I do not know of any constitution in a reasonable country that speaks of alternatives to capitalism, with one exception: the Spanish constitution. Article 129.2 reads that the public powers "will establish the means that facilitate the access of workers to the ownership of the means of production." Both articles 128 and 129 of our constitution are delicious, and I have not the remotest idea about how they ended up in the text.

6. Pensions and health as a fundamental right:

No European constitution is stupid enough to place things like healthcare or pensions in the constitution without requiring additional regulatory development. This is partly because of a practical reason (the Spanish social security law occupies 208 pages, and only covers a fraction of the welfare state), partly because putting things in the constitution that go beyond the norms of functioning of the state and right fundamentals is a frightening idea. The list of horrors derivable from doing something like this is extensive: from a colossal lack of flexibility in public policies to the fact that these are distributive decisions, and that must be decided by voting every four years, not by the parents of the country in an irreformable document .

There is a place where this kind of rights and concrete public policies are relatively common: states within the United States. Alabama, the state with the longest constitution (310,000 words, 928 amendments) and including all kinds of births in the text (from the right to organize charitable bingos by county to taxes on mosquitoes), is a particularly crazed case, but not It's unique.
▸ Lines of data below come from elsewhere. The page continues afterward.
(* ===== verification/Values.v ===== *)
(** Go's [any] as it flows through the pipeline: the dynamic types that rows,
    keys and default values hold, [lib/typing/ext] times, the operations of
    the Go standard library the model takes as given ([GoStd]), rendering with
    [fmt.Sprint], and [lib/size], [lib/maputil]. *)
From Stdlib Require Import SpecFloat.
From S2P Require Import Prelude GoLang Constants StringUtil Decimal.
Local Open Scope string_scope.
Local Open Scope list_scope.
Local Open Scope Z_scope.

(** * lib/typing/ext *)

Inductive ExtendedTimeKindType := DateTimeKindType | DateKindType | TimeKindType | NoTimeKind.

Record NestedKind := mkNested { nk_Type : ExtendedTimeKindType; nk_Format : string }.

(** A [time.Time]: nanoseconds since the epoch, and the offset of its zone. *)
Record gotime := mkTime { t_ns : Z; t_offset : Z }.

Record ExtendedTime := mkExt { et_Time : gotime; et_NestedKind : NestedKind }.

#[export] Instance ExtendedTimeKindType_eq_dec : EqDecision ExtendedTimeKindType.
Proof. solve_decision. Defined.
#[export] Instance NestedKind_eq_dec : EqDecision NestedKind.
Proof. solve_decision. Defined.
#[export] Instance gotime_eq_dec : EqDecision gotime.
Proof. solve_decision. Defined.
#[export] Instance ExtendedTime_eq_dec : EqDecision ExtendedTime.
Proof. solve_decision. Defined.

Definition BigQueryDateTimeFormat : string := "2006-01-02 15:04:05.999999".
Definition ISO8601 : string := "2006-01-02T15:04:05-07:00".
Definition PostgresDateFormat : string := "2006-01-02".
Definition PostgresTimeFormat : string := "15:04:05.999999-07".
Definition AdditionalTimeFormat : string := "15:04:05.999999Z07".
Definition PostgresTimeFormatNoTZ : string := "15:04:05.999999".
Definition RFC3339Nano : string := "2006-01-02T15:04:05.999999999Z07:00".

Definition supportedDateTimeLayouts : list string :=
  [RFC3339Nano; ISO8601;
   "01/02 03:04:05PM '06 -0700"; (* time.Layout *)
   "Mon Jan _2 15:04:05 2006"; (* time.ANSIC *)
   "Mon Jan _2 15:04:05 MST 2006"; (* time.UnixDate *)
   "Mon Jan 02 15:04:05 -0700 2006"; (* time.RubyDate *)
   "02 Jan 06 15:04 MST"; (* time.RFC822 *)
   "02 Jan 06 15:04 -0700"; (* time.RFC822Z *)
   "Monday, 02-Jan-06 15:04:05 MST"; (* time.RFC850 *)
   "Mon, 02 Jan 2006 15:04:05 MST"; (* time.RFC1123 *)
   "Mon, 02 Jan 2006 15:04:05 -0700"; (* time.RFC1123Z *)
   "2006-01-02T15:04:05Z07:00" (* time.RFC3339 *)].

Definition supportedDateFormats : list string := [PostgresDateFormat].
Definition supportedTimeFormats : list string :=
  [PostgresTimeFormat; PostgresTimeFormatNoTZ; AdditionalTimeFormat].

(** * Dynamic values *)

Inductive int_kind :=
| KInt | KInt8 | KInt16 | KInt32 | KInt64 | KUint | KUint8 | KUint16 | KUint32 | KUint64 | KUintptr.

Inductive value :=
| VNil
| VString (s : string)
| VBytes (b : list Z)
| VBool (b : bool)
| VInt (k : int_kind) (z : Z)
| VFloat32 (f : spec_float)
| VFloat64 (f : spec_float)
| VComplex64 (printed : string)
| VComplex128 (printed : string)
| VMap (m : list (string * value))       (* map[string]any, in key order *)
| VSlice (l : list value)                (* []any *)
| VStrings (l : list string)             (* []string *)
| VMaps (l : list (list (string * value)))  (* []map[string]any *)
| VBytesSlice (l : list (list Z))        (* [][]byte *)
| VDecimal (d : Decimal)                 (* *decimal.Decimal *)
| VTime (t : ExtendedTime)               (* *ext.ExtendedTime *)
| VBigFloat (f : bigfloat)               (* *big.Float *)
| VOther (is_slice is_map : bool) (printed : string). (* any other type *)

#[export] Instance int_kind_eq_dec : EqDecision int_kind.
Proof. solve_decision. Defined.

(** [map[string]any] at the top level of an event or a row. *)
Notation row := (gmap string value).

(** * The standard library operations the code relies on *)

Class GoStd := {
  (** [time.Parse(layout, s)] and [t.Format(layout)] *)
  time_Parse : string -> string -> option gotime;
  time_Format : gotime -> string -> string;
  (** [json.Unmarshal] into a [json.RawMessage] and into [any], [json.Marshal] *)
  json_Valid : string -> bool;
  json_Unmarshal : string -> option value;
  json_Marshal : value -> option string;
  (** [base64.StdEncoding] *)
  base64_Decode : string -> option (list Z);
  base64_Encode : list Z -> string;
  (** [fmt.Sprint] of floats, of times, and [Text('f', n)] for [n < 0] *)
  sprint_float : spec_float -> string;
  sprint_time : ExtendedTime -> string;
  float_shortest : bigfloat -> string;
  (** [strconv.ParseFloat(s, 64)] *)
  parse_Float : string -> option spec_float;
  (** [int64(f)] for a float out of range, which Go leaves to the platform *)
  float_Overflow : spec_float -> Z
}.

(** A concrete instance, for evaluating the definitions on examples: no time
    layout and no document parses, floats print as their mantissa. *)
Definition plain_std : GoStd := {|
  time_Parse := fun _ _ => None;
  time_Format := fun t _ => itoa (t_ns t);
  json_Valid := fun _ => false;
  json_Unmarshal := fun _ => None;
  json_Marshal := fun _ => None;
  base64_Decode := fun _ => None;
  base64_Encode := fun b => join "," (map itoa b);
  sprint_float := fun _ => "float";
  sprint_time := fun t => itoa (t_ns (et_Time t));
  float_shortest := fun f => itoa (bf_mant f);
  parse_Float := fun _ => None;
  float_Overflow := fun _ => min_int64
|}.
Definition DefaultValue (c : Column) (args : option DefaultValueArgs) (additionalDateFmts : list string)
  : result value :=
  match args with
  | None => Ok (c_defaultValue c)
  | Some args =>
      if negb (dv_Escape args) || is_nil (c_defaultValue c) then Ok (c_defaultValue c)
      else
        let wrapped := Wrap (Sprint (c_defaultValue c)) false in
        match kd_Kind (c_KindDetails c) with
        | KStruct | KArray =>
            match dv_DestKind args with
            | BigQuery => Ok (VString ("JSON" +:+ wrapped))
            | Redshift => Ok (VString ("JSON_PARSE(" +:+ wrapped +:+ ")"))
            | Snowflake => Ok (VString wrapped)
            | _ => Ok (c_defaultValue c)
            end
        | KETime =>
            match kd_ExtendedTimeDetails (c_KindDetails c) with
            | None => errorf "column kind details for extended time is nil"
            | Some details =>
                extTime ← wrap_err ("failed to cast colVal as time.Time, colVal: "
                                      +:+ Sprint (c_defaultValue c) +:+ ", err: ") EmptyString
                            (ParseFromInterface (c_defaultValue c) additionalDateFmts);
                match nk_Type details with
                | TimeKindType =>
                    Ok (VString (Wrap (ExtendedTime_String extTime PostgresTimeFormatNoTZ) false))
                | _ => Ok (VString (Wrap (ExtendedTime_String extTime (nk_Format details)) false))
                end
            end
        | KEDecimal =>
            match c_defaultValue c with
            | VDecimal d => Decimal_Value d
            | _ => errorf "colVal is not type *decimal.Decimal"
            end
        | KString => Ok (VString wrapped)
        | _ => Ok (c_defaultValue c)
        end
  end.
End Default.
The problem, at least for a right-thinking leftist like me, is that constitutional amendments often go against social rights, like in Oklahoma and the constitutional requirement of 3/4 majorities to raise taxes. Even when the constitution has things that I like, like Connecticut guaranteeing the right to education, having this in the fundamental law has pernicious side effects. In the case of Connecticut, a myriad of lawsuits that have made much of the state's educational policy have been established through judicial sentences, not democratic debates. Including substantive issues in the constitution is a very bad idea.

7. Interest on the debt:

This is a classic of left demagogy in Spain; I talked about it when it was approved around here. Basically, if Spain or any average democratic country gets into a budget situation where it has to decide between paying interest on the debt or paying pensions, it is probably there because it can not pay those pensions without getting into debt. To declare a default (that is, a sovereign bankruptcy) would in itself create a crisis that would make it impossible for the state to maintain the socio-economic rights of the welfare state. The 135 is important in other aspects (although much less than what is usually said), but in prioritizing payments is talking about something that all governments do not want to emulate Argentina.
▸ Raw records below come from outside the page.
(* ===== verification/Csv.v ===== *)
(** The files Snowflake and Redshift load: [encoding/csv]'s writer with a tab as
    the separator, as the clients use it, and a reader of the format, against
    which the writer is proved. *)
From S2P Require Import Prelude GoLang.
Local Open Scope string_scope.
Local Open Scope list_scope.

Definition tab : ascii := "009".
Definition lf : ascii := "010".
Definition cr : ascii := "013".
Definition quote_char : ascii := "034".

(** * The writer *)

(** [unicode.IsSpace] of the first rune, from its UTF-8 bytes *)
Definition leading_space (s : string) : bool :=
  match s with
  | String a (String b rest) =>
      is_space a ||
      (Ascii.eqb a "194" && (Ascii.eqb b "133" || Ascii.eqb b "160")) ||
      match rest with
      | String c _ =>
          (Ascii.eqb a "225" && Ascii.eqb b "154" && Ascii.eqb c "128") ||
          (Ascii.eqb a "226" && Ascii.eqb b "128" &&
             ((Ascii.leb "128" c && Ascii.leb c "138") || Ascii.eqb c "168" || Ascii.eqb c "169" || Ascii.eqb c "175")) ||
          (Ascii.eqb a "226" && Ascii.eqb b "129" && Ascii.eqb c "159") ||
          (Ascii.eqb a "227" && Ascii.eqb b "128" && Ascii.eqb c "128")
      | EmptyString => false
      end
  | String a EmptyString => is_space a
  | EmptyString => false
  end.

(** A byte that makes the writer quote the field *)
Definition special (c : ascii) : bool :=
  Ascii.eqb c lf || Ascii.eqb c cr || Ascii.eqb c quote_char || Ascii.eqb c tab.

Fixpoint has_special (s : string) : bool :=
  match s with EmptyString => false | String c s' => special c || has_special s' end.

Definition fieldNeedsQuotes (field : string) : bool :=
  if String.eqb field EmptyString then false
  else if String.eqb field "\." then true
  else has_special field || leading_space field.

Definition csv_field (field : string) : string :=
  if fieldNeedsQuotes field then dquote +:+ replace_all field quote_char (dquote +:+ dquote) +:+ dquote else field.

Definition csv_record (record : list string) : string := join (str1 tab) (map csv_field record) +:+ str1 lf.
Definition csv_text (records : list (list string)) : string :=
  foldr (fun r s => csv_record r +:+ s) EmptyString records.

(** * A reader *)

Inductive csv_state := FieldStart | Plain | Quoted | QuoteSeen.

(** [cur]: the field so far; [rec]: the fields of the record so far *)
Fixpoint csv_read (st : csv_state) (cur : string) (rec : list string) (s : string) : option (list (list string)) :=
  match s with
  | EmptyString => match st, rec with FieldStart, [] => Some [] | _, _ => None end
  | String c s' =>
      let next_field := csv_read FieldStart EmptyString (rec ++ [cur]) s' in
      let next_record := cons (rec ++ [cur]) <$> csv_read FieldStart EmptyString [] s' in
      match st with
      | Quoted =>
          if Ascii.eqb c quote_char then csv_read QuoteSeen cur rec s' else csv_read Quoted (cur +:+ str1 c) rec s'
      | _ =>
          if Ascii.eqb c tab then next_field
          else if Ascii.eqb c lf then next_record
          else if Ascii.eqb c quote_char then
            match st with
            | FieldStart => csv_read Quoted cur rec s'
            | QuoteSeen => csv_read Quoted (cur +:+ dquote) rec s'
            | _ => None
            end
          else match st with
               | QuoteSeen => None
               | _ => csv_read Plain (cur +:+ str1 c) rec s'
               end
      end
  end.

Definition csv_parse (s : string) : option (list (list string)) := csv_read FieldStart EmptyString [] s.

(** * Round trip *)

Lemma csv_read_plain t cur rec s :
  has_special t = false -> csv_read Plain cur rec (t +:+ s) = csv_read Plain (cur +:+ t) rec s.
Proof.
  revert cur. induction t as [|c t IH]; intros cur Ht; [by rewrite string_app_nil_r|].
  cbn [has_special] in Ht. apply orb_false_iff in Ht as [Hc Ht]. unfold special in Hc.
  apply orb_false_iff in Hc as [Hc Htab]. apply orb_false_iff in Hc as [Hc Hq]. apply orb_false_iff in Hc as [Hlf _].
  cbn [csv_read String.append]. rewrite Htab, Hlf, Hq, IH by done.
  by rewrite <- string_app_assoc.
Qed.

Lemma csv_read_quoted t cur rec s :
  csv_read Quoted cur rec (replace_all t quote_char (dquote +:+ dquote) +:+ s) = csv_read Quoted (cur +:+ t) rec s.
Proof.
  revert cur. induction t as [|c t IH]; intros cur; [by rewrite string_app_nil_r|].
  cbn [replace_all]. destruct (Ascii.eqb c quote_char) eqn:Hc.
  - apply Ascii.eqb_eq in Hc as ->. rewrite <- string_app_assoc. cbn. rewrite IH.
    by rewrite <- string_app_assoc.
  - cbn [csv_read String.append]. rewrite Hc, IH. by rewrite <- string_app_assoc.
Qed.

(** What follows a complete field *)
Definition csv_close (cur : string) (rec : list string) (s : string) : option (list (list string)) :=
  match s with
  | EmptyString => None
  | String c s' =>
      if Ascii.eqb c tab then csv_read FieldStart EmptyString (rec ++ [cur]) s'
      else if Ascii.eqb c lf then cons (rec ++ [cur]) <$> csv_read FieldStart EmptyString [] s'
      else None
  end.

Lemma csv_read_field f c rec s :
  c = tab \/ c = lf ->
  csv_read FieldStart EmptyString rec (csv_field f +:+ String c s) = csv_close f rec (String c s).
Proof.
  intros Hc. unfold csv_field, fieldNeedsQuotes. destruct (String.eqb_spec f EmptyString) as [->|Hne].
  { by destruct Hc as [-> | ->]. }
  destruct (if String.eqb f "\." then true else _) eqn:Hq.
  - change (csv_read FieldStart EmptyString rec
      ((dquote +:+ replace_all f quote_char (dquote +:+ dquote) +:+ dquote) +:+ String c s)) with
      (csv_read Quoted EmptyString rec ((replace_all f quote_char (dquote +:+ dquote) +:+ dquote) +:+ String c s)).
    rewrite <- string_app_assoc, csv_read_quoted. by destruct Hc as [-> | ->].
  - assert (Hs : has_special f = false) by (revert Hq; destruct (String.eqb f "\."); [done|]; by intros [? _]%orb_false_iff).
    destruct f as [|d f]; [done|]. clear Hq Hne. cbn [has_special] in Hs.
    apply orb_false_iff in Hs as [Hd Hs]. unfold special in Hd.
    apply orb_false_iff in Hd as [Hd Htab]. apply orb_false_iff in Hd as [Hd Hq]. apply orb_false_iff in Hd as [Hlf _].
    cbn [csv_read String.append]. rewrite Htab, Hlf, Hq, csv_read_plain by done.
    by destruct Hc as [-> | ->].
Qed.

Lemma csv_read_record record rec s :
  record <> [] ->
  csv_read FieldStart EmptyString rec (csv_record record +:+ s) =
  cons (rec ++ record) <$> csv_read FieldStart EmptyString [] s.
Proof.
  intros Hne. destruct record as [|f record]; [done|]. clear Hne. unfold csv_record.
  revert f rec. induction record as [|g record IH]; intros f rec.
  - cbn [map join]. rewrite <- string_app_assoc. cbn [String.append str1].
    rewrite csv_read_field by (by right). reflexivity.
  - change (join (str1 tab) (map csv_field (f :: g :: record))) with
      (csv_field f +:+ String tab (join (str1 tab) (map csv_field (g :: record)))).
    rewrite <- !string_app_assoc. cbn [String.append].
    rewrite csv_read_field by (by left). cbn [csv_close]. rewrite Ascii.eqb_refl.
    specialize (IH g (rec ++ [f])). rewrite <- string_app_assoc in IH. rewrite IH.
    by rewrite <- app_assoc.
Qed.

Lemma csv_parse_text records :
  Forall (fun r => r <> []) records -> csv_parse (csv_text records) = Some records.
Proof.
  unfold csv_parse. induction 1 as [|r records Hr _ IH]; [done|]. cbn [csv_text foldr].
  rewrite csv_read_record by done. cbn [app]. unfold csv_text in IH. by rewrite IH.
Qed.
By the way, there are other constitutions that include similar clauses - starting with the United States (XIV amendment, fourth section).
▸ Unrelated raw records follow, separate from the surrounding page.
(* ===== verification/Parquet.v ===== *)
(** Parquet schemas for S3: [lib/typing/parquet.go] and
    [lib/parquetutil/generate_schema.go]. *)
From S2P Require Import Prelude GoLang Constants StringUtil Decimal Values Typing Columns.
Local Open Scope string_scope.
Local Open Scope list_scope.

Record FieldTag := mkFieldTag {
  ft_Name : string;
  ft_InName : option string;
  ft_Type : option string;
  ft_ConvertedType : option string;
  ft_ValueConvertedType : option string;
  ft_RepetitionType : option string;
  ft_Scale : option Z;
  ft_Precision : option Z;
  ft_Length : option Z
}.

Definition tag_part (label : string) (o : option string) : list string :=
  match o with Some s => [label +:+ "=" +:+ s] | None => [] end.

Definition FieldTag_String (f : FieldTag) : string :=
  join ", "
    (["name=" +:+ ft_Name f] ++ tag_part "inname" (ft_InName f) ++ tag_part "type" (ft_Type f) ++
     tag_part "convertedtype" (ft_ConvertedType f) ++ tag_part "valueconvertedtype" (ft_ValueConvertedType f) ++
     ["repetitiontype=" +:+ default "OPTIONAL" (ft_RepetitionType f)] ++
     tag_part "scale" (itoa <$> ft_Scale f) ++ tag_part "precision" (itoa <$> ft_Precision f) ++
     tag_part "length" (itoa <$> ft_Length f)).

(** [typing.Field]: a tag and the fields below it *)
Inductive ParquetField := mkParquetField (tag : string) (fields : list ParquetField).

Definition leaf (colName type : string) (convertedType : option string) (scale precision : option Z) : ParquetField :=
  mkParquetField
    (FieldTag_String (mkFieldTag colName (Some colName) (Some type) convertedType None None scale precision None)) [].

(** [ParquetAnnotation]: no field for a kind without one; a decimal without its
    details is a nil pointer. *)
Definition ParquetAnnotation (k : KindDetails) (colName : string) : result (option ParquetField) :=
  let stringKind :=
    match kd_ExtendedTimeDetails k with
    | Some t => bool_decide (nk_Type t = DateKindType) || bool_decide (nk_Type t = TimeKindType)
    | None => false
    end in
  if kind_is k KString || kind_is k KStruct || stringKind then
    Ok (Some (leaf colName "BYTE_ARRAY" (Some "UTF8") None None))
  else
    match kd_Kind k with
    | KFloat => Ok (Some (leaf colName "FLOAT" None None None))
    | KInteger | KETime => Ok (Some (leaf colName "INT64" None None None))
    | KEDecimal =>
        match kd_ExtendedDecimalDetails k with
        | None => Panic "nil ExtendedDecimalDetails"
        | Some d =>
            match d_precision d with
            | Some p =>
                if (p =? -1)%Z then Ok (Some (leaf colName "BYTE_ARRAY" (Some "UTF8") None None))
                else Ok (Some (leaf colName "BYTE_ARRAY" (Some "DECIMAL") (Some (d_scale d)) (Some p)))
            | None => Ok (Some (leaf colName "BYTE_ARRAY" (Some "UTF8") None None))
            end
        end
    | KBoolean => Ok (Some (leaf colName "BOOLEAN" None None None))
    | KArray =>
        Ok (Some (mkParquetField
          (FieldTag_String (mkFieldTag colName (Some colName) (Some "LIST") None None (Some "REQUIRED") None None None))
          [mkParquetField
             (FieldTag_String (mkFieldTag "element" None (Some "BYTE_ARRAY") (Some "UTF8") None (Some "REQUIRED")
                                 None None None)) []]))
    | _ => Ok None
    end.

Section Schema.
Context `{GoStd}.

(** [json.Marshal] of a [Field]: the two keys in order, [Fields] when not empty *)
Fixpoint marshal_field (f : ParquetField) : result string :=
  match f with
  | mkParquetField tag fields =>
      t ← match json_Marshal (VString tag) with Some s => Ok s | None => errorf "json: unsupported value" end;
      fs ← (fix go l := match l with
                        | [] => Ok []
                        | x :: l' => s ← marshal_field x; ss ← go l'; Ok (s :: ss)
                        end) fields;
      Ok ("{" +:+ quote "Tag" +:+ ":" +:+ t +:+
          (if bool_decide (fields = []) then EmptyString
           else "," +:+ quote "Fields" +:+ ":[" +:+ join "," fs +:+ "]") +:+ "}")
  end.

(** The annotation of each column; a column without one is a nil pointer. *)
Definition column_field (c : Column) : result ParquetField :=
  f ← ParquetAnnotation (c_KindDetails c) (RawName c);
  match f with Some f => Ok f | None => Panic "nil *typing.Field" end.

Definition GenerateJSONSchema (cols : list Column) : result string :=
  fields ← traverse column_field cols;
  marshal_field (mkParquetField
    (FieldTag_String (mkFieldTag "parquet-go-root" None None None None (Some "REQUIRED") None None None)) fields).
End Schema.

(** * Which columns have a schema *)

(** A column Parquet can store: a known kind, and decimals with their details *)
Definition parquet_ready (c : Column) : bool :=
  let k := c_KindDetails c in
  let string_time := match kd_ExtendedTimeDetails k with
                     | Some t => bool_decide (nk_Type t = DateKindType) || bool_decide (nk_Type t = TimeKindType)
                     | None => false
                     end in
  string_time ||
  match kd_Kind k with
  | KInvalid | KZero => false
  | KEDecimal => match kd_ExtendedDecimalDetails k with Some _ => true | None => false end
  | _ => true
  end.

Lemma column_field_spec c :
  if parquet_ready c then exists f, column_field c = Ok f else exists w, column_field c = Panic w.
Proof.
  unfold parquet_ready, column_field, ParquetAnnotation, kind_is.
  destruct (match kd_ExtendedTimeDetails (c_KindDetails c) with Some t => _ | None => false end).
  { rewrite orb_true_r. simpl. by eexists. }
  simpl. destruct (kd_Kind (c_KindDetails c)) eqn:Hk; simpl; try by eexists.
  destruct (kd_ExtendedDecimalDetails (c_KindDetails c)) as [d|]; simpl; [|by eexists].
  destruct (d_precision d) as [p|]; [destruct (p =? -1)%Z|]; by eexists.
Qed.

Lemma column_fields_spec cols :
  if forallb parquet_ready cols then exists fs, traverse column_field cols = Ok fs
  else exists w, traverse column_field cols = Panic w.
Proof.
  induction cols as [|c cols IH]; simpl; [by eexists|].
  pose proof (column_field_spec c) as Hc. destruct (parquet_ready c); simpl.
  - destruct Hc as [f ->]. simpl. destruct (forallb parquet_ready cols).
    + destruct IH as [fs ->]. by eexists.
    + destruct IH as [w ->]. by eexists.
  - destruct Hc as [w ->]. by eexists.
Qed.

Section SchemaFacts.
Context `{GoStd}.
(** [json.Marshal] never fails on a string. *)
Hypothesis marshal_string : forall s, is_Some (json_Marshal (VString s)).

Lemma marshal_field_ok f : exists s, marshal_field f = Ok s.
Proof.
  revert f. fix IH 1. intros [tag fields]. cbn [marshal_field].
  destruct (marshal_string tag) as [t ->]. cbn [mbind result_bind].
  assert (Hfs : exists fs, (fix go l := match l with
                        | [] => Ok []
                        | x :: l' => s ← marshal_field x; ss ← go l'; Ok (s :: ss)
                        end) fields = Ok fs).
  { induction fields as [|x l IHl]; [by eexists|]. destruct (IH x) as [s ->], IHl as [ss ->]. by eexists. }
  destruct Hfs as [fs ->]. by eexists.
Qed.

(** The Parquet schema of a table is generated exactly when every column can
    be stored: it never fails with an error, and it panics precisely when a
    column has an unknown kind (without the details of a date or time) or is
    a decimal without its details. *)
Theorem GenerateJSONSchema_total cols :
  if forallb parquet_ready cols then exists schema, GenerateJSONSchema cols = Ok schema
  else exists w, GenerateJSONSchema cols = Panic w.
Proof.
  unfold GenerateJSONSchema. pose proof (column_fields_spec cols) as Hc.
  destruct (forallb parquet_ready cols); destruct Hc as [x ->]; [apply marshal_field_ok | by eexists].
Qed.
End SchemaFacts.

(** [plain_std] with an encoder that prints strings in quotes *)
Definition quoting_std : GoStd := {|
  time_Parse := fun _ _ => None;
  time_Format := fun t _ => itoa (t_ns t);
  json_Valid := fun _ => false;
  json_Unmarshal := fun _ => None;
  json_Marshal := fun v => match v with VString s => Some (quote s) | _ => None end;
  base64_Decode := fun _ => None;
  base64_Encode := fun b => join "," (map itoa b);
  sprint_float := fun _ => "float";
  sprint_time := fun t => itoa (t_ns (et_Time t));
  float_shortest := fun f => itoa (bf_mant f);
  parse_Float := fun _ => None;
  float_Overflow := fun _ => min_int64
|}.

Lemma GenerateJSONSchema_total_witness :
  let _ := quoting_std in
  exists schema, GenerateJSONSchema [NewColumn "id" Integer; NewColumn "tags" Array] = Ok schema.
Proof.
  exact (GenerateJSONSchema_total (H := quoting_std) (fun s => mk_is_Some _ _ eq_refl)
           [NewColumn "id" Integer; NewColumn "tags" Array]).
Defined.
In addition, the motion does not stop being a fascinating document. Some of the "conditions" are simply perfectly legitimate institutional arrangements (monarchy, religion), others are conscious decisions derived from doing things differently is a frightening idea (not putting healing in the constitution, embracing communism), other they are complaints about the basic organizational structures of the state (army, debt). None of the seven points refers to anything that is really antidemocratic or antisocial, and I doubt that any serious country out there can meet even half of these conditions. The independentisas, to demand democracy in Spain, have created a huge constitutional straw man, demand absurd things that nobody does, and declare themselves indignant. Again.

I do not know how you can sit down to negotiate with someone who demands that you bring him seven unicorns as a minimum condition to consider yourself a Democrat, but this is what the pro-independence supporters are asking for with this symbolic motion. Spanish democracy has serious and serious problems (and God knows that I spend my life complaining about them), but here some people seem to have come to talk about fantasies.